**Data for review**:
Lemma ComputeDelta_Update comparator desired existing :
  ComputeDelta comparator desired existing = DeltaUpdate ↔
  ∃ d e, desired = Some d ∧ existing = Some e ∧ comparator d e = false.
Proof.
  destruct desired as [d|], existing as [e|]; simpl;
    try destruct (comparator d e) eqn:Hcmp; split; intros H; try done;
    try (destruct H as (? & ? & ? & ? & ?); congruence).
  by exists d, e.
Qed.

End delta.

(** C1.  On every combination of desired-presence, existing-presence and
    comparator result ComputeDelta gives the Delta of the case table of §4.2:
    no-change when both are absent, add when only the desired value is
    present, remove when only the existing value is present, no-change when
    both are present and the comparator reports them equal, update when both
    are present and it reports them unequal.  On the result exactly one of
    the four accessors (not HasChanges, IsAdded, IsUpdated, IsRemoved)
    holds. *)
Theorem ComputeDelta_case_table {R : Type} (comparator : R → R → bool) (d e : R) :
  let delta := processors.ComputeDelta comparator in
  delta None None = processors.DeltaNoChange
  ∧ delta (Some d) None = processors.DeltaAdd
  ∧ delta None (Some e) = processors.DeltaRemove
  ∧ (comparator d e = true → delta (Some d) (Some e) = processors.DeltaNoChange)
  ∧ (comparator d e = false → delta (Some d) (Some e) = processors.DeltaUpdate)
  ∧ (∀ desired existing : option R,
       let result := delta desired existing in
       length (holding result) = 1
       ∧ (processors.IsAdded result = true ↔ is_Some desired ∧ existing = None)
       ∧ (processors.IsRemoved result = true ↔ desired = None ∧ is_Some existing)
       ∧ (processors.IsUpdated result = true ↔
            ∃ d' e', desired = Some d' ∧ existing = Some e' ∧ comparator d' e' = false)
       ∧ (processors.HasChanges result = false ↔
            (desired = None ∧ existing = None) ∨
            ∃ d' e', desired = Some d' ∧ existing = Some e' ∧ comparator d' e' = true)).
Proof.
  simpl. split_and!; try done.
  - by intros ->.
  - by intros ->.
  - intros desired existing. split; [apply accessors_exclusive|].
    destruct desired as [d'|], existing as [e'|]; simpl;
      try destruct (comparator d' e') eqn:Hcmp; simpl;
      unfold is_Some; split_and!; naive_solver.
Qed.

**Work required**:
Please restate the data word for word, every record included.

**Answer to the exercise**:
Lemma ComputeDelta_Update comparator desired existing :
  ComputeDelta comparator desired existing = DeltaUpdate ↔
  ∃ d e, desired = Some d ∧ existing = Some e ∧ comparator d e = false.
Proof.
  destruct desired as [d|], existing as [e|]; simpl;
    try destruct (comparator d e) eqn:Hcmp; split; intros H; try done;
    try (destruct H as (? & ? & ? & ? & ?); congruence).
  by exists d, e.
Qed.

End delta.

(** C1.  On every combination of desired-presence, existing-presence and
    comparator result ComputeDelta gives the Delta of the case table of §4.2:
    no-change when both are absent, add when only the desired value is
    present, remove when only the existing value is present, no-change when
    both are present and the comparator reports them equal, update when both
    are present and it reports them unequal.  On the result exactly one of
    the four accessors (not HasChanges, IsAdded, IsUpdated, IsRemoved)
    holds. *)
Theorem ComputeDelta_case_table {R : Type} (comparator : R → R → bool) (d e : R) :
  let delta := processors.ComputeDelta comparator in
  delta None None = processors.DeltaNoChange
  ∧ delta (Some d) None = processors.DeltaAdd
  ∧ delta None (Some e) = processors.DeltaRemove
  ∧ (comparator d e = true → delta (Some d) (Some e) = processors.DeltaNoChange)
  ∧ (comparator d e = false → delta (Some d) (Some e) = processors.DeltaUpdate)
  ∧ (∀ desired existing : option R,
       let result := delta desired existing in
       length (holding result) = 1
       ∧ (processors.IsAdded result = true ↔ is_Some desired ∧ existing = None)
       ∧ (processors.IsRemoved result = true ↔ desired = None ∧ is_Some existing)
       ∧ (processors.IsUpdated result = true ↔
            ∃ d' e', desired = Some d' ∧ existing = Some e' ∧ comparator d' e' = false)
       ∧ (processors.HasChanges result = false ↔
            (desired = None ∧ existing = None) ∨
            ∃ d' e', desired = Some d' ∧ existing = Some e' ∧ comparator d' e' = true)).
Proof.
  simpl. split_and!; try done.
  - by intros ->.
  - by intros ->.
  - intros desired existing. split; [apply accessors_exclusive|].
    destruct desired as [d'|], existing as [e'|]; simpl;
      try destruct (comparator d' e') eqn:Hcmp; simpl;
      unfold is_Some; split_and!; naive_solver.
Qed.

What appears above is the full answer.